I can’t find it on my phone’s messaging app. What category is it under? House? Snowflake? Hamburger gallows? These baffling hieroglyphs.
My wife sends me the poop emoji all the time, and it always brightens my day when I’m at work, because it means that Skylark, who is now three months old, will feel better and stop fussing. When my wife is at work and I’m home, I’d like to be able to return the favor, but I can never find it, so I send fireworks and 1st prize medal, instead.
Pooping has been less of an issue for her since we switched to the Similac Soy Isomil formula. The old stuff could back her up for days, and the empty bottles stank like rotten meat. Now? Smooth as cake frosting.
Still, it doesn’t always happen, so it remains an event worth texting about. Apart from messaging, there are a few apps that have been helpful with baby, or least partly helpful and partly baffling.
Ovia sent us little factoids and articles during the pregnancy. Today the baby is as big as a kiwi, and her fingerprints are starting to develop. You could pick fruits, animals or French pastries to compare baby size to, and you could read a longer article for details. It was a fun way for us to learn, and it gave us a reason to chat through the day, especially when we were feeling apprehensive. Lots of people use this one and recognize the fruit sizes when you mention it
How many buttons do I have to push to record the feed time? When did she last eat? The app says it’s been five hours. The app didn’t sync. Where’s your phone? It’s only been an hour and fifteen minutes. Oh, it must be something else then. Check her diaper. The stripe has turned blue. We’ve got something. Is it a poop? It’s just a little pee pee diaper. That’s okay we love a pee pee diaper, too.
FeedBaby tracks diaper changes, feeding times, sleeping times and other events and displays them on a timeline or exports them to an Excel spreadsheet. With daily timelines stacked up, you can see where the tick marks start to line up and schedule emerges. You can also sync the data with another smartphone, but you both have to buy the app. I see there’s now a pro version in the Google Play store at about double the price of the version we bought. I’m not sure if I like it that much, but it’s pretty good, and it could especially useful for coordinating with a babysitter. It’s worth paying for an app like this, especially early on, to have an answer for what’s wrong when the baby starts crying.
Is that foolish? Maybe. Older mothers laugh when we tell them about logging her poops on an app. “Oh, I never had anything like that!” they say.
And I would like to respond, but I don’t, “And look how badly we all turned out! If only you had had an app, our entire generation could have been something, but now Skylark is our only hope. We have the app, we have access to the data, and we can use it to make good decisions about providing appropriate care for her.”
Anything that even helps keep track of time is a good thing. Baby time has no minutes. The hour hand moves that fast. It turns as you watch in the dim swirling light from 3am to 4am to 5am.

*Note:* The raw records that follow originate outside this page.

(* ===== verification/TreeRemove.v ===== *)
(** What the repairs after a deletion do to the nodes of the counted tree: dropping a child, moving
    one entry or one child between neighbours, merging two neighbours (engine/f3/struct/tree.go). *)

From stdpp Require Import sorting.
From S2P Require Import Prelude Ordered TreeBlocks TreeArrays TreeOps TreeShape TreeNodes TreeBranches TreeSearch TreeInsert TreeGrow TreeRep.
#[local] Open Scope Z_scope.
#[local] Set Warnings "-register-all".

Lemma sub64_small a b : 0 <= a - b < two64 -> sub64 a b = a - b.
Proof. intros H. unfold sub64. by apply Z.mod_small. Qed.

(** ** The parent *)

Section parent.
Context (a : arena) (o : Z) (b : abranch) (S1 S2 : list ent) (s : ent) (K1 K2 : list (Z * Z)) (x y : Z * Z).
Hypothesis (Ha : arena_ok a) (Hb : branch_of a o = Some b) (Hv : branchv b (S1 ++ s :: S2) (K1 ++ x :: y :: K2)) (H1 : length K1 = length S1) (H2 : length K2 = length S2).

Lemma pair_reads : bNkeys (enc a) o = Ok (zlen S1 + 1 + zlen S2) /\ bChild (enc a) o (zlen S1) = Ok x.1 /\ bChild (enc a) o (zlen S1 + 1) = Ok y.1 /\ bCount (enc a) o (zlen S1) = Ok x.2 /\ bCount (enc a) o (zlen S1 + 1) = Ok y.2 /\ kid_ok x /\ kid_ok y.
Proof.
  rewrite (branch_keys _ _ _ _ _ Ha Hb Hv). rewrite zlen_app, zlen_cons. destruct (node_kid a o b Ha Hb _ _ _ _ (zlen S1) Hv) as (-> & -> & Hx); [unfold zlen; lia|]. pose proof Hv as Hv'. change (K1 ++ x :: y :: K2) with (K1 ++ [x] ++ y :: K2) in Hv'. rewrite (assoc_L (++)) in Hv'.
  destruct (node_kid a o b Ha Hb _ _ _ _ (zlen S1 + 1) Hv') as (-> & -> & Hy); [unfold zlen; rewrite length_app; cbn; lia|]. split_and!; try done. f_equal. lia.
Qed.

(** Child [c+1] and its separator dropped, its count folded into child [c]. *)
Lemma bDropChild_ok : x.2 + y.2 < two32 -> exists b', bDropChild (enc a) o (zlen S1) = Ok (enc (upd_branch a o b')) /\ branch_ok b' /\ branchv b' (S1 ++ S2) (K1 ++ (x.1, x.2 + y.2) :: K2).
Proof.
  intros Hc. pose proof (branch_of_ok _ _ _ Ha Hb) as Hok. destruct (branchv_view _ _ _ Hok Hv) as (gs & gk & E & Hw & Lg & Lk). unfold bDropChild. destruct pair_reads as (-> & _ & _ & -> & -> & [Hx1 Hx2] & [Hy1 Hy2]). unfold is_u32 in *. rewrite add64_small by lia.
  rewrite (view_enc a o b _ _ _ Hb E). set (k := zlen (S1 ++ s :: S2)) in *. assert (Ek : k = zlen S1 + 1 + zlen S2) by (unfold k; rewrite zlen_app, zlen_cons; lia). rewrite <- !(assoc_L (++)) in *. cbn [app] in *.
  assert (EK : zlen S1 = zlen K1) by (unfold zlen; lia). rewrite (put_count a o b Ha Hb _ _ _ Hw (zlen S1) (zlen_nonneg _) (x.2 + y.2) x) by (by apply lookup_here). rewrite insert_here by done. set (x' := (x.1, x.2 + y.2)) in *.
  assert (W1 : bview_ok k (S1 ++ s :: S2 ++ gs) ((K1 ++ [x']) ++ y :: K2 ++ gk)). { rewrite <- (assoc_L (++)). cbn [app]. pose proof (bview_kid _ _ _ (Z.to_nat (zlen K1)) x' Hw) as W. rewrite insert_here in W by done. apply W. split; unfold is_u32; cbn; lia. }
  destruct (shift_kids_left a o b Ha Hb k _ (K1 ++ [x']) K2 y gk W1) as (z & E1 & W2). replace (Z.to_nat (zlen S1 + 1 + zlen S2 - (zlen S1 + 1))) with (length K2) by (unfold zlen; lia). rewrite zlen_snoc, <- EK, <- !(assoc_L (++)) in E1. cbn [app] in E1. rewrite E1.
  rewrite <- !(assoc_L (++)) in W2. cbn [app] in W2. destruct (shift_seps_left a o b Ha Hb k _ S1 S2 s gs W2) as (z' & E2 & W3). replace (Z.to_nat (zlen S1 + 1 + zlen S2 - 1 - zlen S1)) with (length S2) by (unfold zlen; lia). rewrite E2. rewrite (put_k a o b Hb).
  eexists. split; [done|]. apply (branchv_new _ _ (z' :: gs) _ (z :: gk)); [rewrite zlen_app; lia|by rewrite <- (assoc_L (++))|by rewrite <- (assoc_L (++))|]. eapply bview_k; [exact W3|]. rewrite length_app in Lg. cbn in Lg. unfold is_u8, zlen. lia.
Qed.

(** [n] entries moved from one of the two neighbours to the other. *)
Lemma shift_right_ok n : 0 <= n <= y.2 -> x.2 + n < two32 -> exists b', shift_count (enc a) o (zlen S1 + 1) (zlen S1) n = Ok (enc (upd_branch a o b')) /\ branch_ok b' /\ branchv b' (S1 ++ s :: S2) (K1 ++ (x.1, x.2 + n) :: (y.1, y.2 - n) :: K2).
Proof.
  intros Hn Hx. unfold shift_count. destruct pair_reads as (_ & _ & _ & -> & _ & [Hx1 Hx2] & [Hy1 Hy2]). unfold is_u32 in *. rewrite add64_small by lia. assert (EK : zlen S1 = zlen K1) by (unfold zlen; lia). destruct (node_set_count a o b Ha Hb _ _ _ _ (zlen S1) (x.2 + n) Hv EK) as (b1 & -> & Hok1 & Hv1); [unfold is_u32; lia|].
  assert (Ha1 : arena_ok (upd_branch a o b1)) by (by apply arena_ok_upd_branch). assert (Hb1 : branch_of (upd_branch a o b1) o = Some b1) by (by eapply branch_of_upd). change (K1 ++ (x.1, x.2 + n) :: y :: K2) with (K1 ++ [(x.1, x.2 + n)] ++ y :: K2) in Hv1. rewrite (assoc_L (++)) in Hv1.
  assert (EK' : zlen S1 + 1 = zlen (K1 ++ [(x.1, x.2 + n)])) by (rewrite zlen_snoc; lia). destruct (node_kid _ o b1 Ha1 Hb1 _ _ _ _ _ Hv1 EK') as (_ & -> & _). rewrite sub64_small by lia. destruct (node_set_count _ o b1 Ha1 Hb1 _ _ _ _ _ (y.2 - n) Hv1 EK') as (b2 & -> & Hok2 & Hv2); [unfold is_u32; lia|]. rewrite upd_branch_upd. exists b2. split_and!; [done|done|]. by rewrite <- (assoc_L (++)) in Hv2.
Qed.

Lemma shift_left_ok n : 0 <= n <= x.2 -> y.2 + n < two32 -> exists b', shift_count (enc a) o (zlen S1) (zlen S1 + 1) n = Ok (enc (upd_branch a o b')) /\ branch_ok b' /\ branchv b' (S1 ++ s :: S2) (K1 ++ (x.1, x.2 - n) :: (y.1, y.2 + n) :: K2).
Proof.
  intros Hn Hy. unfold shift_count. destruct pair_reads as (_ & _ & _ & _ & -> & [Hx1 Hx2] & [Hy1 Hy2]). unfold is_u32 in *. rewrite add64_small by lia. pose proof Hv as Hv0. change (K1 ++ x :: y :: K2) with (K1 ++ [x] ++ y :: K2) in Hv0. rewrite (assoc_L (++)) in Hv0. assert (EK : zlen S1 = zlen K1) by (unfold zlen; lia). assert (EK' : zlen S1 + 1 = zlen (K1 ++ [x])) by (rewrite zlen_snoc; lia).
  destruct (node_set_count a o b Ha Hb _ _ _ _ _ (y.2 + n) Hv0 EK') as (b1 & -> & Hok1 & Hv1); [unfold is_u32; lia|]. assert (Ha1 : arena_ok (upd_branch a o b1)) by (by apply arena_ok_upd_branch). assert (Hb1 : branch_of (upd_branch a o b1) o = Some b1) by (by eapply branch_of_upd). rewrite <- (assoc_L (++)) in Hv1. cbn [app] in Hv1.
  destruct (node_kid _ o b1 Ha1 Hb1 _ _ _ _ _ Hv1 EK) as (_ & -> & _). rewrite sub64_small by lia. destruct (node_set_count _ o b1 Ha1 Hb1 _ _ _ _ _ (x.2 - n) Hv1 EK) as (b2 & -> & Hok2 & Hv2); [unfold is_u32; lia|]. rewrite upd_branch_upd. exists b2. done.
Qed.
End parent.

(** ** Leaves *)

Section leaf_grow.
Context (a : arena) (o : Z) (l : aleaf) (es : list ent) (nx : Z).
Hypothesis (Ha : arena_ok a) (Hl : leaf_of a o = Some l) (Hv : leafv l es nx).

(** An entry written past the last one, then counted. *)
Lemma leaf_poke e : (length es < 31)%nat -> ent_ok e -> exists l1, lSetEnt (enc a) o (zlen es) e.1 e.2 = Ok (enc (upd_leaf a o l1)) /\ leaf_ok l1 /\ leafv l1 es nx
  /\ exists l2, lSetNent (enc (upd_leaf a o l1)) o (zlen es + 1) = Ok (enc (upd_leaf a o l2)) /\ leaf_ok l2 /\ leafv l2 (es ++ [e]) nx.
Proof.
  intros Hlt He. pose proof (leaf_of_ok _ _ _ Ha Hl) as Hok. destruct (leafv_slots l es nx Hok Hv) as (g & Eg & Hlen & Hes & Hg & _). destruct g as [|x g]; [cbn in Hlen; lia|]. apply Forall_cons in Hg as [Hx Hg].
  rewrite (lSetEnt_enc _ _ _ Hl Hok (zlen es) x); [|rewrite Eg; by apply lookup_here|apply zlen_nonneg]. rewrite <- surjective_pairing, Eg, insert_here by done. set (l1 := set_ents l (es ++ e :: g)). exists l1. split; [done|]. cbn in Hlen. assert (Hn : al_next l = nx) by apply Hv. assert (Hnx : is_u32 nx) by (rewrite <- Hn; apply Hok).
  destruct (leafv_new l1 es (e :: g) nx) as [Ok1 V1]; [apply Hv|done|done|done|done|by constructor|cbn; lia|]. split; [done|]. split; [done|]. assert (Hl1 : leaf_of (upd_leaf a o l1) o = Some l1) by (by eapply leaf_of_upd). rewrite (lSetNent_enc _ _ _ Hl1), upd_leaf_upd. eexists. split; [done|].
  apply (leafv_new _ (es ++ [e]) g); cbn; [by rewrite zlen_snoc|done|by rewrite <- (assoc_L (++))|done|apply Forall_app; split; [done|by constructor]|done|rewrite length_app; cbn; lia].
Qed.

(** The entries of another leaf copied behind its own. *)
Lemma leaf_append_run r es' nx' : leaf_ok r -> leafv r es' nx' -> (length es + length es' <= 31)%nat ->
  exists l1, (let* moved := slice (enc_leaf r) leafHdr (leafHdr + zlen es' * entrySz) in let* lblk := copy_in (enc_leaf l) (leafHdr + zlen es * entrySz) (leafHdr + (zlen es + zlen es') * entrySz) moved in let* t := set_leaf (enc a) o lblk in lSetNent t o (zlen es + zlen es')) = Ok (enc (upd_leaf a o l1))
    /\ leaf_ok l1 /\ leafv l1 (es ++ es') nx.
Proof.
  intros Hrok Hrv Hlt. pose proof (leaf_of_ok _ _ _ Ha Hl) as Hok. destruct (leafv_slots l es nx Hok Hv) as (g & Eg & Hlen & Hes & Hg & _). destruct (leafv_slots r es' nx' Hrok Hrv) as (g' & Eg' & Hlen' & Hes' & Hg' & _).
  pose proof (slice_ents r 0 (zlen es') (lo_size _ Hrok) ltac:(unfold zlen; lia) ltac:(unfold zlen; lia)) as Hsl. rewrite Z.sub_0_r in Hsl. change (leafHdr + 0 * entrySz) with leafHdr in Hsl. rewrite Hsl. assert (Esl : sl (al_ents r) 0 (zlen es') = es'). { unfold sl. rewrite zdrop_nonpos, ztake_take, Eg' by lia. replace (Z.to_nat (zlen es')) with (length es') by (unfold zlen; lia). apply take_app_length. }
  rewrite Esl. unfold copy_in. rewrite (zlen_enc_leaf l (lo_size _ Hok)). replace (_ && _ && _) with true by (unfold leafHdr, entrySz, zlen; lia). rewrite ztake_all by (rewrite zlen_ents; unfold leafHdr, entrySz, zlen; lia). rewrite put_ents by (try apply Hok; unfold zlen; lia). rewrite (set_leaf_enc _ _ _ _ Hl).
  set (l1 := set_ents l _). assert (Hl1 : leaf_of (upd_leaf a o l1) o = Some l1) by (by eapply leaf_of_upd). rewrite (lSetNent_enc _ _ _ Hl1), upd_leaf_upd. eexists. split; [done|]. assert (Hn : al_next l = nx) by apply Hv.
  apply (leafv_new _ (es ++ es') (drop (length es') g)); cbn; [by rewrite zlen_app|done| |rewrite <- Hn; apply Hok|by apply Forall_app|by apply Forall_drop|rewrite length_app, length_drop; lia].
  rewrite Eg. replace (Z.to_nat (zlen es)) with (length es) by (unfold zlen; lia). rewrite take_app_length, drop_app_add. by rewrite <- (assoc_L (++)).
Qed.

Lemma leaf_relink v : is_u32 v -> exists l1, lSetNext (enc a) o v = Ok (enc (upd_leaf a o l1)) /\ leaf_ok l1 /\ leafv l1 es v.
Proof.
  intros Hvv. pose proof (leaf_of_ok _ _ _ Ha Hl) as Hok. rewrite (lSetNext_enc _ _ _ Hl). eexists. split; [done|]. split; [by apply set_next_ok|]. destruct Hv as (E1 & E2 & E3). by split_and!.
Qed.
End leaf_grow.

At first, even a tenuous sleep demanded total darkness. She was so twitchy, and her breath so shallow. The least light disturbed her, like a handkerchief laid on her skin. But when it was too dark, I couldn’t see her breathe well enough. So, we had to find a careful balance between her need for a comforting blackout darkness and my need to make sure she was still alive. And it was easy in those dim hours to imagine the worst things that could happen.
- What if I trip on the stairs and fall on top of her?
- What if the storm breaks the window and the pieces fly into her crib?
- What if she can’t breathe with her head turned that way
- and I’m watching her die even as she seems to sleep contentedly?
- If I accidently killed my baby, I think I might plunge a dagger into my heart like they used to do in Greek plays all the time, was it . . . Sophocles?
Now, Skylark sleeps with all the lights on and the coffee grinder running and a nature documentary about Komodo dragons roaring in the background. Her breathing is steady, and she can hold up her head and say “Hoo!” when she’s excited.
Dim early mornings are less a time to be anxious and more to sing silly sleep-deranged songs like this one, helpfully transcribed by my phone with the Google Docs app voice recognition feature:
When you’re a friend with a baby,
You’ve got to keep them safe from the ‘gators and snakes,
You’ve got to step up, step up, and fight the big wolves, too.
It just goes with the territory that your friendship with the baby will bring you into conflict with big predators, so you’ve got to accept that going into it and get yourself some arm medicine to fight them strong.
The poop emoji I had been searching for suddenly appeared on my phone just a few days ago. My wife looked for it, too, and she knows how to use her smartphone. It just wasn’t there before. She had the idea to copy/paste over and over so it would appear in my quick access emoji hotlist. Maybe it worked. Maybe Samsung left it off the emoji menu for whatever reason until specifically requested by the user like that. Maybe it was the Rosicrucians
In the end, it looks like apps are here to stay, so you may as well try to make some kind of peace with them. Some can be useful for parenting if you don’t expect too much. You may scoff . . . there’s no “but,” just feel free to go ahead and scoff whenever you want, I’m going to do my thing over here.